Un panel FCGA non représentatif ?
A la branche Carrossiers du CNPA, on l’affirme depuis plusieurs années : «les chiffres de l’étude FCGA ne rendent compte que des résultats d’une partie seulement des réparateurs». Pourquoi ? Parce qu’ils sont tout simplement issus des statistiques des centres de gestion agréés que la FCGA fédère, et qui procèdent donc à la comptabilité des entreprises qui sollicitent leurs services. Y compris des TPE du secteur de la réparation auto. Et qui paient évidemment ces prestations.«Nous avions déjà écrit à la FCGA il y a deux ans pour lui expliquer que son panel ne saurait donner une image exacte de l’activité carrosserie tout entière car il est pertinent sur le volume, mais pas sur la valeur, ajoute-t-on au CNPA. En effet, leur panel n’est constitué que des plus grosses affaires, des entreprises qui ont les moyens de confier leur comptabilité à un centre de gestion agréé : seuls les comptes certifiés sont inclus dans le panel.»

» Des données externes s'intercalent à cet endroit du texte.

(* ===== verification/Client.v ===== *)
(** * redis/client: a client that sends requests without waiting for the replies before them

    Callers put their requests on a channel; one goroutine writes them to the connection and
    puts them on a second channel, another reads the replies and gives each to the oldest request
    of that channel.  When the connection breaks, the reader opens a new one.

    The goroutines are a state machine: every action is a part of a function between two
    accesses to what is shared, and gives [Block] when it cannot happen.  What the network and the
    server do are actions too.  A connection keeps the requests that the server has not
    answered and the replies that were not read; [answers] notes what the server answered to each
    request. *)

From Stdlib Require Import ZArith Lia Ascii String.
From stdpp Require Import base gmap strings numbers list.
From S2P Require Import Prelude GoStd Protocol.

Local Open Scope string_scope.
Local Open Scope list_scope.
Local Open Scope Z_scope.
Local Open Scope go_scope.

Module Client.

Definition created : Z := 0.
Definition running : Z := 1.
Definition closed : Z := 2.

Definition chanSize : nat := 256.

(** [waiting] is the counter of the wait group. *)
Record request := mkRequest { args : list bytes; reply : option Reply; heartbeat : bool; waiting : Z; err : option string }.

Record Client := mkClient {
  conn : nat;
  pendingReqs : list nat;
  pending_closed : bool;
  waitingReqs : list nat;
  waiting_closed : bool;
  status : Z;
  working : Z
}.

(** The two directions of a connection. *)
Record Conn := mkConn { out : list nat; inn : list (nat * Reply); conn_closed : bool }.

(** Where the goroutines of [handleWrite] and [handleRead] are. *)
Inductive Writer := Taking | Pushing (req : nat).
Inductive Reader :=
  | Reading (conn : nat)
  | Finishing (conn req : nat) (reply : Reply)
  | Redialing
  | Draining
  | Renewing
  | Stopped.

Record World := mkWorld {
  client : Client;
  conns : gmap nat Conn;
  requests : gmap nat request;
  answers : gmap nat Reply;
  results : gmap nat Reply;
  writer : Writer;
  reader : Reader;
  fresh : nat
}.

Definition set_conn (c : Client) x := mkClient x (pendingReqs c) (pending_closed c) (waitingReqs c) (waiting_closed c) (status c) (working c).
Definition set_pendingReqs (c : Client) x := mkClient (conn c) x (pending_closed c) (waitingReqs c) (waiting_closed c) (status c) (working c).
Definition set_pending_closed (c : Client) x := mkClient (conn c) (pendingReqs c) x (waitingReqs c) (waiting_closed c) (status c) (working c).
Definition set_waitingReqs (c : Client) x := mkClient (conn c) (pendingReqs c) (pending_closed c) x (waiting_closed c) (status c) (working c).
Definition set_waiting_closed (c : Client) x := mkClient (conn c) (pendingReqs c) (pending_closed c) (waitingReqs c) x (status c) (working c).
Definition set_status (c : Client) x := mkClient (conn c) (pendingReqs c) (pending_closed c) (waitingReqs c) (waiting_closed c) x (working c).
Definition set_working (c : Client) x := mkClient (conn c) (pendingReqs c) (pending_closed c) (waitingReqs c) (waiting_closed c) (status c) x.

Definition set_client (w : World) x := mkWorld x (conns w) (requests w) (answers w) (results w) (writer w) (reader w) (fresh w).
Definition set_conns (w : World) x := mkWorld (client w) x (requests w) (answers w) (results w) (writer w) (reader w) (fresh w).
Definition set_requests (w : World) x := mkWorld (client w) (conns w) x (answers w) (results w) (writer w) (reader w) (fresh w).
Definition set_answers (w : World) x := mkWorld (client w) (conns w) (requests w) x (results w) (writer w) (reader w) (fresh w).
Definition set_results (w : World) x := mkWorld (client w) (conns w) (requests w) (answers w) x (writer w) (reader w) (fresh w).
Definition set_writer (w : World) x := mkWorld (client w) (conns w) (requests w) (answers w) (results w) x (reader w) (fresh w).
Definition set_reader (w : World) x := mkWorld (client w) (conns w) (requests w) (answers w) (results w) (writer w) x (fresh w).
Definition set_fresh (w : World) x := mkWorld (client w) (conns w) (requests w) (answers w) (results w) (writer w) (reader w) x.

Abbreviation M := (GoM World).

Definition upd_client (f : Client → Client) : M unit := go_modify (λ w, set_client w (f (client w))).
Definition upd_request (id : nat) (f : request → request) : M unit := go_modify (λ w, set_requests w (alter f id (requests w))).
Definition upd_conn (c : nat) (f : Conn → Conn) : M unit := go_modify (λ w, set_conns w (alter f c (conns w))).
Definition goto_writer (x : Writer) : M unit := go_modify (λ w, set_writer w x).
Definition goto_reader (x : Reader) : M unit := go_modify (λ w, set_reader w x).
Definition never {A} : M A := λ w, (Block, w).

(** ** Start *)

(** [MakeClient] and [Start] on the connection 0. *)
Definition MakeClient : Client := mkClient 0 [] false [] false created 0.
Definition Start (c : Client) : World :=
  mkWorld (set_status c running) {[0%nat := mkConn [] [] false]} ∅ ∅ ∅ Taking (Reading 0) 0.

(** ** Sending *)

(** A new request on [pendingReqs]: [Send] and [doHeartbeat] up to their wait. *)
Definition enqueue (args : list bytes) (heartbeat : bool) : M nat :=
  id ← go_get fresh;
  _ ← go_modify (λ w, set_fresh (set_requests w (<[id := mkRequest args None heartbeat 1 None]> (requests w))) (S id));
  _ ← upd_client (λ c, set_working c (working c + 1));
  c ← go_get client;
  if pending_closed c then go_panic "send on closed channel"
  else if (chanSize <=? length (pendingReqs c))%nat then never
  else _ ← upd_client (λ c, set_pendingReqs c (pendingReqs c ++ [id])); mret id.

(** The reply, or the number of the request whose reply is waited for. *)
Definition Send (args : list bytes) : M (Reply + nat) :=
  st ← go_get (λ w, status (client w));
  if negb (st =? running) then mret (inl (StandardErrReply "client closed"))
  else id ← enqueue args false; mret (inr id).

Definition doHeartbeat : M nat := enqueue [Some "PING"] true.

(** The end of [Send]: after a time out, or when the counter is 0. *)
Definition Send_end (id : nat) (timeout : bool) : M unit :=
  o ← go_get (λ w, requests w !! id);
  match o with
  | None => never
  | Some r =>
      if negb timeout && negb (waiting r =? 0) then never
      else
        _ ← upd_client (λ c, set_working c (working c - 1));
        go_modify (λ w, set_results w (<[id :=
          if timeout then StandardErrReply "server time out"
          else match err r with
               | Some e => StandardErrReply ("request failed " +:+ e)
               | None => default NoReply (reply r)
               end]> (results w)))
  end.

(** ** Writing *)

Definition Contains (s sub : string) : bool := match String.index 0 sub s with Some _ => true | None => false end.

(** The attempts to write, with what the network says to each. *)
Fixpoint try_write (n : nat) (last : option string) (attempts : list (option string)) : option string :=
  match n, attempts with
  | S n', Some e :: attempts' => if Contains e "timeout" || Contains e "deadline exceeded" then try_write n' (Some e) attempts' else Some e
  | S n', _ => None
  | O, _ => last
  end.

Definition done (r : request) : request := mkRequest (args r) (reply r) (heartbeat r) (waiting r - 1) (err r).

(** [handleWrite] takes a request; [doRequest] up to the second channel. *)
Definition doRequest (attempts : list (option string)) : M unit :=
  w ← go_get id;
  match writer w, pendingReqs (client w) with
  | Taking, id :: rest =>
      _ ← upd_client (λ c, set_pendingReqs c rest);
      match requests w !! id with
      | None => mret tt
      | Some r =>
          match args r with
          | [] => mret tt
          | _ =>
              let c := conn (client w) in
              let closed := match conns w !! c with Some x => conn_closed x | None => true end in
              match (if closed then Some "use of closed network connection" else try_write 3 None attempts) with
              | None => _ ← upd_conn c (λ x, mkConn (out x ++ [id]) (inn x) (conn_closed x)); goto_writer (Pushing id)
              | Some e => upd_request id (λ r, done (mkRequest (args r) (reply r) (heartbeat r) (waiting r) (Some e)))
              end
          end
      end
  | _, _ => never
  end.

(** [client.waitingReqs <- req]. *)
Definition push : M unit :=
  w ← go_get id;
  match writer w with
  | Taking => never
  | Pushing id =>
      if waiting_closed (client w) then go_panic "send on closed channel"
      else if (chanSize <=? length (waitingReqs (client w)))%nat then never
      else _ ← upd_client (λ c, set_waitingReqs c (waitingReqs c ++ [id])); goto_writer Taking
  end.

(** ** The server *)

(** The oldest request of a connection is answered. *)
Definition serve (c : nat) (r : Reply) : M unit :=
  w ← go_get id;
  match conns w !! c with
  | Some x =>
      match out x with
      | id :: rest =>
          _ ← upd_conn c (λ x, mkConn rest (inn x ++ [(id, r)]) (conn_closed x));
          go_modify (λ w, set_answers w (<[id := r]> (answers w)))
      | [] => never
      end
  | None => never
  end.

(** ** Reading *)

(** A payload with data arrives at [handleRead]. *)
Definition handleRead : M unit :=
  w ← go_get id;
  match reader w with
  | Reading c =>
      match conns w !! c with
      | Some (mkConn o ((id, r) :: rest) cl) => _ ← upd_conn c (λ _, mkConn o rest cl); goto_reader (Finishing c id r)
      | _ => never
      end
  | _ => never
  end.

(** [finishRequest]: the oldest request that waits gets the reply.  The number that came with
    the reply is not used. *)
Definition finishRequest : M unit :=
  w ← go_get id;
  match reader w with
  | Finishing c _ r =>
      match waitingReqs (client w) with
      | id :: rest =>
          _ ← upd_client (λ c, set_waitingReqs c rest);
          _ ← upd_request id (λ q, done (mkRequest (args q) (Some r) (heartbeat q) (waiting q) (err q)));
          goto_reader (Reading c)
      | [] => if waiting_closed (client w) then goto_reader (Reading c) else never
      end
  | _ => never
  end.

(** A payload with an error: the end of the connection. *)
Definition read_error : M unit :=
  w ← go_get id;
  match reader w with
  | Reading c => goto_reader (if status (client w) =? closed then Stopped else Redialing)
  | _ => never
  end.

(** [Close], up to its wait for the requests, and after it. *)
Definition Close_start : M unit :=
  _ ← upd_client (λ c, set_status c closed);
  c ← go_get client;
  if pending_closed c then go_panic "close of closed channel" else upd_client (λ c, set_pending_closed c true).

Definition Close_end : M unit :=
  c ← go_get client;
  if negb (working c =? 0) then never
  else
    _ ← upd_conn (conn c) (λ x, mkConn (out x) (inn x) true);
    if waiting_closed c then go_panic "close of closed channel" else upd_client (λ c, set_waiting_closed c true).

(** [reconnect]: a new connection, or none after three attempts. *)
Definition redial (ok : bool) : M unit :=
  w ← go_get id;
  match reader w with
  | Redialing =>
      _ ← upd_conn (conn (client w)) (λ x, mkConn (out x) (inn x) true);
      if ok then
        n ← go_get fresh;
        _ ← go_modify (λ w, set_fresh (set_conns w (<[n := mkConn [] [] false]> (conns w))) (S n));
        _ ← upd_client (λ c, set_conn c n);
        goto_reader Draining
      else _ ← goto_reader Stopped; Close_start
  | _ => never
  end.

(** The requests that wait get an error. *)
Definition drain : M unit :=
  w ← go_get id;
  match reader w with
  | Draining =>
      if waiting_closed (client w) then go_panic "close of closed channel"
      else
        _ ← upd_client (λ c, set_waitingReqs (set_waiting_closed c true) []);
        _ ← go_for (waitingReqs (client w)) (λ id, upd_request id (λ q, done (mkRequest (args q) (reply q) (heartbeat q) (waiting q) (Some "connection closed"))));
        goto_reader Renewing
  | _ => never
  end.

Definition renew : M unit :=
  w ← go_get id;
  match reader w with
  | Renewing => _ ← upd_client (λ c, set_waitingReqs (set_waiting_closed c false) []); goto_reader (Reading (conn (client w)))
  | _ => never
  end.

(** ** Runs *)

Inductive Action :=
  | DoSend (args : list bytes)
  | DoHeartbeat
  | EndSend (id : nat) (timeout : bool)
  | DoWrite (attempts : list (option string))
  | DoPush
  | DoServe (conn : nat) (reply : Reply)
  | DoRead
  | DoFinish
  | ReadError
  | Redial (ok : bool)
  | Drain
  | Renew
  | CloseStart
  | CloseEnd.

Definition act (a : Action) : M unit :=
  match a with
  | DoSend args => _ ← Send args; mret tt
  | DoHeartbeat => _ ← doHeartbeat; mret tt
  | EndSend id timeout => Send_end id timeout
  | DoWrite attempts => doRequest attempts
  | DoPush => push
  | DoServe c r => serve c r
  | DoRead => handleRead
  | DoFinish => finishRequest
  | ReadError => read_error
  | Redial ok => redial ok
  | Drain => drain
  | Renew => renew
  | CloseStart => Close_start
  | CloseEnd => Close_end
  end.

(** What the goroutines can do, one action after the other. *)
Inductive steps : World → list Action → World → Prop :=
  | steps_refl w : steps w [] w
  | steps_act w a w1 l w2 : act a w = (Ret tt, w1) → steps w1 l w2 → steps w (a :: l) w2.
End Client.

L’air est meilleur en haut… du panier
Or, une grande partie des carrosseries n’ont pas les moyens de recourir aux services d’un cabinet d’expertise comptable. Et les comptes restent tenus par les conjointes des carrossiers ou par un employé à temps partiel dans de très nombreuses entreprises. D’un côté, cela signifie que les entreprises de carrosserie les mieux structurées, qui peuvent s’offrir les services d’un centre de gestion agréé, ont réussi une bonne année 2016, au regard des chiffres de l’Observatoire de la petite entreprise. Mais d’un autre, cela pose la question de la situation réelle de l’activité des autres sociétés du secteur de la réparation carrosserie.Le CNPA n’est toutefois pas convaincu par la grille de lecture des statistiques des TPE du secteur appliquée par la FCGA. «Le résultat net est sans doute plus parlant que le seul chiffre d’affaires, explique-t-on à la branche Carrossiers. C’est pourquoi nous avons lancé de notre côté, auprès des professionnels de la réparation, notre propre baromètre, sur la base d’une grille empirique. Les pros seront notamment répartis selon leur activité précise.» Peut-être aurons-nous alors des statistiques plus précises sur l’ensemble de l’activité réparation carrosserie plutôt que sur le seul haut du panier.